In Spanish: http://buenosairesherald.com/article/216005/the-state-of-democracy-in-jujuy

“As verified by a Herald reporter investigating in Jujuy last week, the imprisoned social leader Milagro Sala remains deprived of her freedom of expression, according to what the judge in charge of the case has ruled. Keeping a prisoner incommunicado clashes frontally with constitutional principles as it is viewed as an extreme exception and while not wholly unknown (thus the leader of the Rosario “Los Monos” drug-traffickers is currently being held under those conditions). It is only justified in case the prisoner can hamper the legal process but Sala has now been jailed for five months. Stretching back memories less than a year (to be precise, the Sunday before the August PASO primaries, suspicious timing indeed), a journalist of Canal 13 had no problem talking to the convict Martín Lanatta who pointed to then Cabinet Chief (and Buenos Aires gubernatorial hopeful) Aníbal Fernández as being behind the 2008 General Rodríguez triple murder — yet Lanatta is a convicted contract killer while Sala has initially been detained for protesting in a central square of San Salvador de Jujuy and cannot talk to the press, among many other irregularities which affect not only Sala’s rights but also general democratic safeguards.”

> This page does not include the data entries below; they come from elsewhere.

(** * GlobaLeaks backend: authentication, API cache, utilities, shutdown

    A shallow embedding of the parts of the GlobaLeaks backend that its
    specification makes checkable statements about:

    - [globaleaks/handlers/authentication.py]: the login delay policy, the
      staff and whistleblower login transactions, the login handlers,
      the tenant switch;
    - [globaleaks/rest/apicache.py]: the three-level response cache and
      the two decorators around the handlers;
    - [globaleaks/utils/utility.py]: [bytes_to_pretty_str],
      [parse_csv_ip_ranges_to_ip_networks], [sum_dicts], [msdos_encode],
      [iso_year_start] and [iso_to_gregorian];
    - [globaleaks/backend.py]: [Service.shutdown] with its stop
      collection and one-shot finalize step.

    Part I holds the embedding, Part II the properties the
    specification states, Part III further properties of the code.

    The semantics taken is that of Python 3.  Python integers are
    unbounded and are modelled by [Z]; Python exceptions are modelled by
    the [Raise] constructor of [result]; the
    process-wide mutable objects ([Settings.failed_login_attempts], the
    cache dictionary, the [_shutdown] flag) are threaded explicitly. *)

From Stdlib Require Import ZArith Lia Bool List String Ascii.
From stdpp Require Import base option list gmap strings pretty.

Import ListNotations.
Local Open Scope Z_scope.

(** * Part I: the embedding *)

(** ** Python results *)

(** The exceptions the modelled code can raise.  The first group are
    Python's own, the second SQLAlchemy's ([Query.one]), the third the
    structured errors of [globaleaks.rest.errors]. *)
Inductive exn : Type :=
| ValueError
| KeyError
| OverflowError
| ZeroDivisionError
| UnicodeEncodeError
| UnboundLocalError (name : string)
| NoResultFound
| MultipleResultsFound
| InvalidAuthentication
| TorNetworkRequired
| AccessLocationInvalid
| InputValidationError (msg : string).

Inductive result (A : Type) : Type :=
| Return (a : A)
| Raise (e : exn).

Arguments Return {A} a.
Arguments Raise {A} e.

#[global] Instance result_ret : MRet result := fun _ a => Return a.

#[global] Instance result_bind : MBind result := fun _ _ k r =>
  match r with
  | Return a => k a
  | Raise e => Raise e
  end.

(** ** [random.SystemRandom] *)

Module random.

(** [randint a b] is [randrange a (b + 1)]: with [width = b + 1 - a] it
    returns [a + _randbelow width] when the range is not empty and raises
    [ValueError] otherwise.  The entropy source [_randbelow] is a
    parameter; the library promises [0 <= _randbelow n < n] for [0 < n]. *)
Definition randint (randbelow : Z -> Z) (a b : Z) : result Z :=
  let width := b + 1 - a in
  if 0 <? width then Return (a + randbelow width) else Raise ValueError.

The foregoing statement is making a stand for the legal process and Sala’s freedom of expresion but is not saying that the social leader should be immune from investigation as there are long-time accusations of alleged despotism and arbitrariness in the management of housing programmes and social assistance. However, her guilt is not as clear-cut as the media blitz that ensued would have it. The Milagro Sala onslaught rests mostly on video footage showing Túpac Amaru militants grabbing wads of cash from banks. This is not automatically relevant as it isn’t part of the range of housing, schools, health care centres, etc. built by the co-operative. It is said their efficiency at spending remains visibly superior to either their provincial government counterparts, the national public works under the Federal Planning Ministry or City Hall’s housing programme when President Mauricio Macri was calling the shots as mayor.

The Hereld coverage ends with: “It is perhaps too early to compare the social policies of Jujuy’s new Radical Governor Gerardo Morales with his Peronist predecessors but it is not too early to say that Morales is indulging in authoritarian extremes truly alarming in any elected democratic politician — not only in the highly irregular detention of Sala but also from the way he has completely outlawed social protest in general.”